■ TASK DETAILS:
For the entries that follow, restate word for word the line containing "Tensors of floats", the line containing "strings. *)", and every line that lies between them.

Collection entries
Definition __translate_key (key : configuration) (st : state)
  : option ConfigKey :=
  let config := pairs (__confid key) in
  snd <$> list_find (λ c, pairs c ⊆ config)
                    (sorted_len_reverse (dict_keys (entries st))).

Definition __getitem__ (key : configuration) (st : state)
  : result value * state :=
  match __translate_key key st with
  | Some k =>
      match dict_getitem k (entries st) with
      | Some v => (Ok v, st)
      | None => (Raise (KeyError_dict k), st)
      end
  | None => (Raise (KeyError_no_match key), st)
  end.

Definition __setitem__ (key : configuration) (val : value) (st : state)
  : state :=
  State (dict_setitem (__confid key) val (entries st)) (objects st).

(** [if self.__translate_key(key) is not None: return True] *)
Definition __contains__ (key : configuration) (st : state) : bool :=
  match __translate_key key st with
  | Some _ => true
  | None => false
  end.

Definition operator_in (key : configuration) (st : state) : bool :=
  __contains__ key st.

(** [return key in self] *)
Definition haskey (key : configuration) (st : state) : bool :=
  operator_in key st.

Definition append (key : configuration) (val : value) (st : state)
  : result value * state :=
  let config := __confid key in
  if dict_contains config (entries st) then
    match dict_getitem config (entries st) with
    | None => (Raise (KeyError_dict config), st)
    | Some prev =>
        match as_list (objects st) prev with
        | Some (l, xs) =>
            (Ok prev,
             State (entries st) (<[l := PyList (xs ++ [val])]> (objects st)))
        | None =>
            let '(l1, h1) := alloc (PyList [prev; val]) (objects st) in
            let d1 := dict_setitem config (Ref l1) (entries st) in
            let '(l2, h2) := alloc (PyList [prev; val]) h1 in
            (Ok (Ref l2), State d1 h2)
        end
    end
  else
    let '(l1, h1) := alloc (PyList [val]) (objects st) in
    let d1 := dict_setitem config (Ref l1) (entries st) in
    let '(l2, h2) := alloc (PyList [val]) h1 in
    (Ok (Ref l2), State d1 h2).

End ElasConf.

(** ** The store as the specification sees it *)

(** The value held by an entry, by shape: the elements of the list or set
    object it refers to, or the value itself. *)
Inductive StoredValue :=
  | Single (v : value)
  | ListOf (xs : list value)
  | SetOf (s : gset string).

Definition shape (h : heap) (v : value) : StoredValue :=
  match v with
  | Str _ => Single v
  | Ref l =>
      match h !! l with
      | Some (PyList xs) => ListOf xs
      | Some (PySet s) => SetOf s
      | None => Single v
      end
  end.

Definition stored_value (st : state) (k : ConfigKey) : option StoredValue :=
  shape (objects st) <$> dict_getitem k (entries st).

(** A key is canonical when it is the tuple [__confid] builds for the
    mapping it lists.  The methods only ever insert keys built by
    [__confid], so the keys of a store are canonical. *)
Definition canonical (c : ConfigKey) : Prop :=
  c = ElasTag.__confid (list_to_map c).

Definition store_wf (st : state) : Prop :=
  Forall canonical (dict_keys (entries st)).

(** A reference points to an object; in a store, every reference held by
    an entry does. *)
Definition allocated (h : heap) (v : value) : Prop :=
  match v with
  | Str _ => True
  | Ref l => is_Some (h !! l)
  end.

Definition store_closed (st : state) : Prop :=
  Forall (λ kv, allocated (objects st) kv.2) (entries st).

(** The states a program gets to from a new store: it creates and changes
    lists and sets of its own (no object disappears), and calls the mutators
    with strings or with objects that exist. *)
Inductive built : state → Prop :=
  | built_new : built (State [] ∅)
  | built_objects st h' :
      built st → (∀ v, allocated (objects st) v → allocated h' v) →
      built (State (entries st) h')
  | built_setitem st key val :
      built st → allocated (objects st) val →
      built (ElasTag.__setitem__ key val st)
  | built_append st key val :
      built st → allocated (objects st) val →
      built (ElasTag.append key val st).2
  | built_add st key val :
      built st → built (ElasTag.add key val st).2.

(** What an entry adds to the list built by [all]: the elements of a list,
    and any other value as one element, a set included. *)
Definition contribution (st : state) (c : ConfigKey) : list value :=
  match dict_getitem c (entries st) with
  | Some val =>
      match as_list (objects st) val with
      | Some (_, xs) => xs
      | None => [val]
      end
  | None => []
  end.
(** * gLocal probing: a shallow embedding of the probe's decision rules

    The development follows four files of the repository:
    - [utils/probing/from_scratch.py], the Lightning module [FromScratch]
      (similarities, tie breaking, choice accuracy, the combined loss, the
      prediction step and the optimizer configuration);
    - [main_glocal_probing_efficient.py], the driver [run] (feature-store
      dispatch, global feature normalization, the fold loop), the means
      over the folds and the results frame;
    - [utils/analyses/families.py], the model families and the regular
      expressions that select them;
    - [downstream/fewshot/data.py], the few-shot datasets and the split
      files of SUN397.

    Tensors of floats are modelled with exact rationals ([Q]) where the code
    only compares, multiplies, adds and rounds them, and with real numbers
    ([R]) where a square root is taken (the standard deviation); rounding
    error, infinities and not-a-number have no counterpart here.  A 1-D
    tensor is a list, a 2-D tensor a list of rows.  Python exceptions are
    the [None] of [option], or the left injection of a sum when the kind of
    the exception matters.  Names of models, datasets and files are ASCII
    strings. *)

From Stdlib Require Import ZArith QArith Qround Qabs List Bool String Ascii.
From Stdlib Require Import DecimalString Lia Lqa SetoidList.
From Stdlib Require Import Permutation SetoidPermutation.
From Stdlib Require Import Reals Lra.
Import ListNotations.

(** ** Part I: the embedding *)

(** *** Small error monad for Python's exceptions *)

Module Py.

■ WORKED SOLUTION:
    Tensors of floats are modelled with exact rationals ([Q]) where the code
    only compares, multiplies, adds and rounds them, and with real numbers
    ([R]) where a square root is taken (the standard deviation); rounding
    error, infinities and not-a-number have no counterpart here.  A 1-D
    tensor is a list, a 2-D tensor a list of rows.  Python exceptions are
    the [None] of [option], or the left injection of a sum when the kind of
    the exception matters.  Names of models, datasets and files are ASCII
    strings. *)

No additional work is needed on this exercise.